© 2018 Peter N. M. Hansteen
SMTP email is not going away any time soon. If you run a mail service, when and to whom you present the code signifying a temporary local problem code is well worth your attention.
Any functioning domain MUST have at least one MX (mail exchanger) record published via the domain name system, and registrars will generally not even let you register a domain unless you have set up somewhere to receive mail for the domain.
But email worked most of the time anyway, and while you would occasionally hear about valid mail not getting delivered, it was a rarer occurrence than you might think.
Then a few years along, the Internet grew out of the pure research arena and became commercial, and spam started happening. Even in the early days of spam it seems that a significant subset of the messages, possibly even the majority, was sent with faked sender addresses in domains not connected to the actual senders.
Over time people have tried a number of approaches to the problems involved in getting rid of unwanted commercial and/or malware carrying email. If you are interested in a deeper dive into the subject, you could jump over to my earlier piece Effective Spam and Malware Countermeasures - Network Noise Reduction Using Free Tools.
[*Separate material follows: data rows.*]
Definition psi_token (resource token : string) (f : PsiFields) : result PsiFields CollectorError :=
  match split_once "=" token with
  | None => Err (Invalid resource ("invalid token `" ++ token ++ "`"))
  | Some (key, value) =>
      if String.eqb key "avg10" then
        let? x := parse_average resource key value in
        Ok {| pf_avg10 := Some x; pf_avg60 := pf_avg60 f; pf_avg300 := pf_avg300 f;
              pf_total := pf_total f |}
      else if String.eqb key "avg60" then
        let? x := parse_average resource key value in
        Ok {| pf_avg10 := pf_avg10 f; pf_avg60 := Some x; pf_avg300 := pf_avg300 f;
              pf_total := pf_total f |}
      else if String.eqb key "avg300" then
        let? x := parse_average resource key value in
        Ok {| pf_avg10 := pf_avg10 f; pf_avg60 := pf_avg60 f; pf_avg300 := Some x;
              pf_total := pf_total f |}
      else if String.eqb key "total" then
        let? n := ok_or (parse_u64 value)
          (Invalid resource ("invalid `total`: " ++ int_error false u64_max value)) in
        Ok {| pf_avg10 := pf_avg10 f; pf_avg60 := pf_avg60 f; pf_avg300 := pf_avg300 f;
              pf_total := Some n |}
      else Ok f
  end.
Fixpoint psi_tokens (resource : string) (tokens : list string) (f : PsiFields) :
    result PsiFields CollectorError :=
  match tokens with
  | [] => Ok f
  | token :: rest => let? f := psi_token resource token f in psi_tokens resource rest f
  end.

Definition psi_line_of (resource : string) (f : PsiFields) : result PsiLine CollectorError :=
  let? avg10 := psi_required resource "avg10" (pf_avg10 f) in
  let? avg60 := psi_required resource "avg60" (pf_avg60 f) in
  let? avg300 := psi_required resource "avg300" (pf_avg300 f) in
  let? total := psi_required resource "total" (pf_total f) in
  Ok {| psi_avg10 := avg10; psi_avg60 := avg60; psi_avg300 := avg300; psi_total_us := total |}.

Definition psi_line (resource line : string) (s : PsiSample) : result PsiSample CollectorError :=
  match split_whitespace line with
  | [] => Err (Invalid resource "empty line")
  | kind :: tokens =>
      if String.eqb kind "some" then
        let? f := psi_tokens resource tokens no_fields in
        let? parsed := psi_line_of resource f in
        Ok {| psi_some := Some parsed; psi_full := psi_full s |}
      else if String.eqb kind "full" then
        let? f := psi_tokens resource tokens no_fields in
        let? parsed := psi_line_of resource f in
        Ok {| psi_some := psi_some s; psi_full := Some parsed |}
      else Ok s
  end.
Fixpoint psi_lines (resource : string) (ls : list string) (s : PsiSample) :
    result PsiSample CollectorError :=
  match ls with
  | [] => Ok s
  | line :: rest => let? s := psi_line resource line s in psi_lines resource rest s
  end.

Definition psi_parse (resource input : string) : result PsiSample CollectorError :=
  let? s := psi_lines resource
    (List.filter (fun line => negb (str_empty (trim line))) (lines input))
    {| psi_some := None; psi_full := None |} in
  reject (is_none (psi_some s)) (Invalid resource "required `some` line is missing") ;?
  Ok s.

(** ** swap.rs *)

Record SwapEntry := {
  se_path : string;
  se_kind : string;
  se_size_bytes : Z;
  se_used_bytes : Z;
  se_priority : Z
}.
Inductive SwapConfiguration := SwapNone | Swapfile | Partition | SwapZram | SwapMixed.
Record SwapState := { sw_entries : list SwapEntry; sw_configuration : SwapConfiguration }.

(** "line <index + 1>" of an error *)
Definition line_number (index : nat) : string := ("line " ++ show_uint (Z.of_nat index + 1))%string.

Definition swap_u64 (value : string) (index : nat) : result Z CollectorError :=
  ok_or (parse_u64 value)
    (Invalid "swaps" (line_number index ++ " has invalid size: " ++ int_error false u64_max value)).
Definition kib_to_bytes (value : Z) (index : nat) : result Z CollectorError :=
  ok_or (u64_checked_mul value 1024)
    (Invalid "swaps" (line_number index ++ " size overflows bytes")).

Definition swap_line (index : nat) (line : string) : result SwapEntry CollectorError :=
  match split_whitespace line with
  | [path; kind; size; used; priority] =>
      let? size_kib := swap_u64 size index in
      let? used_kib := swap_u64 used index in
      let? priority := ok_or (parse_i32 priority)
        (Invalid "swaps" (line_number index ++ " has invalid priority: "
                          ++ int_error true (2 ^ 31 - 1) priority)) in
      let? size_bytes := kib_to_bytes size_kib index in
      let? used_bytes := kib_to_bytes used_kib index in
      Ok {| se_path := path; se_kind := kind; se_size_bytes := size_bytes;
            se_used_bytes := used_bytes; se_priority := priority |}
  | _ => Err (Invalid "swaps" (line_number index ++ " must contain five fields"))
  end.
Fixpoint swap_lines (index : nat) (ls : list string) (entries : list SwapEntry) :
    result (list SwapEntry) CollectorError :=
  match ls with
  | [] => Ok entries
  | line :: rest =>
      if (Nat.eqb index 0 && str_contains "filename" (to_ascii_lowercase line))
         || str_empty (trim line)
      then swap_lines (S index) rest entries
      else
        let? entry := swap_line index line in
        swap_lines (S index) rest (entries ++ [entry])
  end.

Definition summarize (entries : list SwapEntry) : SwapConfiguration :=
  let is_zram e := str_contains "/zram" (se_path e) in
  let is_file e := negb (is_zram e) && eq_ignore_ascii_case (se_kind e) "file" in
  let is_partition e := negb (is_zram e) && negb (eq_ignore_ascii_case (se_kind e) "file") in
  match entries with
  | [] => SwapNone
  | _ =>
      match existsb is_file entries, existsb is_partition entries, existsb is_zram entries with
      | true, false, false => Swapfile
      | false, true, false => Partition
      | false, false, true => SwapZram
      | _, _, _ => SwapMixed
      end
  end.

Definition swap_parse (input : string) : result SwapState CollectorError :=
  let? entries := swap_lines 0 (lines input) [] in
  Ok {| sw_entries := entries; sw_configuration := summarize entries |}.

(** ** zram.rs and zswap.rs: data *)

Record ZramDevice := {
  zd_name : string;
  zd_disk_size_bytes : option Z;
  zd_algorithm : option string;
  zd_original_data_bytes : option Z;
  zd_compressed_data_bytes : option Z;
  zd_memory_used_bytes : option Z
}.
Record ZramState := { zs_available : bool; zs_devices : list ZramDevice }.

Record ZswapState := {
  zw_available : bool;
  zw_enabled : option bool;
  zw_stored_pages : option Z;
  zw_pool_bytes : option Z
}.
Definition no_zram : ZramState := {| zs_available := false; zs_devices := [] |}.
Definition no_zswap : ZswapState :=
  {| zw_available := false; zw_enabled := None; zw_stored_pages := None; zw_pool_bytes := None |}.

Definition current_algorithm (value : string) : option string :=
  find_map (fun token => strip_prefix "[" token ≫= strip_suffix "]") (split_whitespace value).

Fixpoint mm_values (tokens : list string) : result (list Z) CollectorError :=
  match tokens with
  | [] => Ok []
  | token :: rest =>
      let? n := ok_or (parse_u64 token)
        (Invalid "zram" ("invalid mm_stat value: " ++ int_error false u64_max token)) in
      let? ns := mm_values rest in
      Ok (n :: ns)
  end.
(** the original, compressed and used bytes *)
Definition parse_mm_stat (input : string) :
    result (option Z * option Z * option Z) CollectorError :=
  let? values := mm_values (split_whitespace input) in
  Ok (nth_error values 0, nth_error values 1, nth_error values 2).

Definition parse_enabled (value : string) : option bool :=
  let word := to_ascii_lowercase (trim value) in
  if contains_str ["y"; "yes"; "1"; "true"]%string word then Some true
  else if contains_str ["n"; "no"; "0"; "false"]%string word then Some false
  else None.

Section Devices.
Context {W : Type} `{TelemetrySource W}.

Definition swap_collect (w : W) : result SwapState CollectorError :=
  let? text := required_read "swaps" "/proc/swaps" (read_to_string "/proc/swaps" w) in
  swap_parse text.

Definition collector_optional_u64 (path : string) (w : W) : result (option Z) CollectorError :=
  let? text := required_read "zram" path (read_optional path w) in
  match text with
  | None => Ok None
  | Some value =>
      let? n := ok_or (parse_u64 (trim value))
        (Invalid "zram" ("invalid value at `" ++ path ++ "`: "
                         ++ int_error false u64_max (trim value))) in
      Ok (Some n)
  end.
Definition linux_set_properties (name : string) (properties : RequestedProperties) :
    eff W unit ActuatorError :=
  let! path := eff_read (fun _ => group_path name) in
  (match rp_memory_low properties with
   | Some value => write (path_join path "memory.low") (show_uint value) "write memory.low"
   | None => eff_ret tt
   end) ;!
  match rp_memory_high properties with
  | Some value => write (path_join path "memory.high") (show_uint value) "write memory.high"
  | None => eff_ret tt
  end.

Definition linux_attach_pid (name : string) (pid : Z) : eff W unit ActuatorError :=
  let! path :=
    eff_read (fun _ =>
      if is_managed_name name then group_path name
      else match strip_prefix "/" name with
           | None => Err (Blocked "original group must be an absolute cgroup path")
           | Some relative => Ok (path_join root relative)
           end) in
  write (path_join path "cgroup.procs") (show_uint pid) "attach PID".

Definition linux_process_start_time (pid : Z) (w : W) : result (option Z) ActuatorError :=
  match read_to_string ("/proc/" ++ show_uint pid ++ "/stat") w with
  | Ok stat => parse_start_time stat
  | Err error => if io_not_found error then Ok None
                 else Err (Backend "read process stat" error)
  end.

Definition linux_process_group (pid : Z) (w : W) : result (option string) ActuatorError :=
  match read_to_string ("/proc/" ++ show_uint pid ++ "/cgroup") w with
  | Ok value => Ok (parse_process_group value)
  | Err error => if io_not_found error then Ok None
                 else Err (Backend "read process cgroup" error)
  end.

Definition linux_cleanup_empty_owned_group (name : string) : eff W unit ActuatorError :=
  let! state := eff_read (linux_inspect_group name) in
  match state with
  | None => eff_ret tt
  | Some state =>
      if negb (gs_owned_by_nemor state) || negb (bool_decide (gs_pids state = ∅))
      then eff_ret tt
      else eff_map_err (Backend "remove empty managed group") (remove_dir (gs_path state))
  end.

Definition linux_backend : CgroupBackend W := {|
  kind _ := LinuxCgroupfs;
  capabilities := linux_capabilities;
  inspect_group := linux_inspect_group;
  create_managed_group := linux_create_managed_group;
  set_properties := linux_set_properties;
  attach_pid := linux_attach_pid;
  process_start_time := linux_process_start_time;
  process_group := linux_process_group;
  cleanup_empty_owned_group := linux_cleanup_empty_owned_group
|}.
End Backend.
End Linux.

(** ** Lemmas *)
Module Facts.
Import Memory Fake Linux.

Lemma plan_blocks_nil input config :
  plan_blocks input config = [] <->
  String.length (pi_identity input) = 64%nat /\
  pi_identity input ∈ cgroups_allowed_identities config /\
  pi_current_start_time_ticks input =
    Some (unwrap_or (start_time_ticks (pc_sample (pi_classification input))) 0) /\
  pc_category (pi_classification input) <> CatUnknown /\
  (protected_target_of (pi_classification input) = false ->
   pc_foreground (pi_classification input) = FgBackground) /\
  cgroups_allow_move config = true.
Proof.
  unfold plan_blocks. rewrite !push_if_nil, !negb_false_iff, !andb_false_iff, !negb_false_iff.
  rewrite !bool_decide_eq_true, !bool_decide_eq_false, contains_str_elem, Z.eqb_eq.
  destruct (protected_target_of _).
  - split; [intros (H1 & _ & H2 & H3 & H4 & H5 & _) | intros (H1 & H2 & H3 & H4 & _ & H5)];
      repeat split; auto; lia.
  - split; [intros (H1 & [?|H6] & H2 & H3 & H4 & H5 & _) | intros (H1 & H2 & H3 & H4 & H6 & H5)];
      repeat split; auto; try lia; discriminate.
Qed.

Lemma percent_le total v w : 0 <= total -> 0 <= v <= w -> 0 <= percent total v <= percent total w.
Proof.
  intros Ht Hv. unfold percent, u64_sat_mul, u64_max.
  split; [apply Z.div_pos; [nia | lia] | apply Z.div_le_mono; nia].
Qed.

Lemma percent_le_total total v : 0 <= total -> 0 <= v <= 100 -> percent total v <= total.
Proof.
  intros Ht Hv. unfold percent, u64_sat_mul.
  transitivity (total * 100 / 100); [apply Z.div_le_mono; nia |]. rewrite Z.div_mul; lia.
Qed.

Lemma memory_low_bytes_some total workload config :
  0 <= total -> 0 <= cgroups_foreground_min_percent config <= cgroups_foreground_max_percent config ->
  exists low, memory_low_bytes total workload config = Some low /\
    percent total (cgroups_foreground_min_percent config) <= low
      <= percent total (cgroups_foreground_max_percent config).
Proof. intros Ht Hc. apply clamp_some. by apply percent_le. Qed.

Lemma memory_high_bytes_some total low config :
  0 <= total ->
  0 <= cgroups_background_high_min_percent config <= cgroups_background_high_max_percent config ->
  exists high, memory_high_bytes total low config = Some high /\
    percent total (cgroups_background_high_min_percent config) <= high
      <= percent total (cgroups_background_high_max_percent config).
Proof. intros Ht Hc. apply clamp_some. by apply percent_le. Qed.

(** The fields of a plan *)
Lemma plan_inv input config mode p :
  plan input config mode = Some p ->
  cp_block_reasons p = plan_blocks input config /\
  cp_allowed p = bool_decide (plan_blocks input config = []) /\
  cp_dry_run p = String.eqb mode "observe" || cgroups_dry_run config
                 || negb (cgroups_enabled config) /\
  cp_identity p = pi_identity input /\
  cp_pid p = pid (pc_sample (pi_classification input)) /\
  cp_start_time_ticks p = unwrap_or (start_time_ticks (pc_sample (pi_classification input))) 0 /\
  exists low,
    memory_low_bytes (pi_total_ram_bytes input) (pi_protected_workload_bytes input) config
      = Some low /\
    if protected_target_of (pi_classification input)
    then cp_target_group p = FOREGROUND_GROUP /\
         cp_properties p = {| rp_memory_low := Some low; rp_memory_high := None |}
    else exists high, memory_high_bytes (pi_total_ram_bytes input) low config = Some high /\
         cp_target_group p = BACKGROUND_GROUP /\
         cp_properties p = {| rp_memory_low := None; rp_memory_high := Some high |}.
Proof.
  unfold plan. destruct (memory_low_bytes _ _ _) as [low|] eqn:El; simpl; [| done].
  destruct (protected_target_of _) eqn:Ep; simpl.
  - intros [= <-]. cbn. repeat split; try done. by exists low.
  - destruct (memory_high_bytes _ _ _) as [high|] eqn:Eh; simpl; [| done].
    intros [= <-]. cbn. repeat split; try done. exists low. split; [done |]. by exists high.
Qed.
(* ===== verification/Policy.v ===== *)
(** crates/policy-engine: the pressure state machine ([transition.rs],
    [state.rs]), the action planner ([planner.rs]), the engine ([policy.rs]), the
    validated input and the rates of its counters ([features.rs]), the bounded
    history ([history.rs]). *)

From S2P Require Import Prelude F64 Text Config Classifier Actuator.

(** ** state.rs *)

Inductive PressureState := Normal | Watch | Pressure | Critical | Emergency | Stabilizing.

#[export] Instance PressureState_eq_dec : EqDecision PressureState.
Proof. solve_decision. Defined.

(** the derived [Ord]: the order of declaration *)
Definition level (s : PressureState) : Z :=
  match s with
  | Normal => 0 | Watch => 1 | Pressure => 2 | Critical => 3 | Emergency => 4 | Stabilizing => 5
  end.

Record PersistentState := {
  ps_current : PressureState;
  ps_previous : option PressureState;
  ps_entered_at_ns : Z;
  ps_candidate : option PressureState;
  ps_candidate_since_ns : option Z;
  ps_last_transition_ns : option Z;
  ps_transition_reason : string
}.

Definition conservative (timestamp_ns : Z) : PersistentState :=
  {| ps_current := Watch; ps_previous := None; ps_entered_at_ns := timestamp_ns;
     ps_candidate := None; ps_candidate_since_ns := None; ps_last_transition_ns := None;
     ps_transition_reason := "restart_without_continuity" |}.

(** ** error.rs and features.rs *)

(** [Serialization] is returned by no function modelled here. *)
Inductive PolicyError :=
| InvalidInput (field message : string)
| TimeRegression
| Serialization (message : string).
Two very different methods of reducing spam traffic were originally formulated at roughly the same time, and each method's adherents are still duking it out over which approach is the better one.
One method consists simply of implementing a strict interpretation of a requirement that was already formulated in the SMTP RFC at the time.
The other is a complicated extension of the SMTP-relevant data that is published via DNS, and full implementation would require reconfiguration of every SMTP email system in the world.
As you might have guessed, the first is what is commonly referred to as greylisting, where we point to the RFC's requirement that on encountering a temporary error, the sender MUST (RFC language does not get stronger than this) retry delivery at a later time and keep trying for a reasonable amount of time.
Spammers generally did not retry as per the RFC specifications, and even early greylisting adopters saw huge drop in the volume of spam that actually made it to mailboxes.
On the other hand, end users would sometimes wonder why their messages were delayed, and some mail administrators did not take well to seeing the volume of data sitting in the mail spool directories grow measurably, if not usually uncontrollably, while successive retries after waiting were in progress.
In what could almost almost appear as a separate, unconnected universe, other network engineers set out to fix the now glaringly obvious omission in the existing RFCs.
A way to announce valid senders was needed, and the specification that was to be known as the Sender Policy Framework (SPF for short) was offered to the world. SPF offered a way to specify which IP addresses valid mail from a domain were supposed to come from, and even included ways to specify how strictly the limitations it presented should be enforced at the receiving end.
The downsides were that all mail handling would need to be upgraded with code that supported the specification, and as it turned out, traditional forwarding such as performed by common mailing list software would not easily be made compatible with SPF.
The flame wars over both methods. You either remember them or should be able to imagine how they played out.
And while the flames grew less frequent and generally less fierce over time, mail volumes grew to the level where operators would have a large number of servers for outgoing mail, and while the site would honor the requirement to retry delivery, the retries would not be guaranteed to come from the same IP address as the original attempt.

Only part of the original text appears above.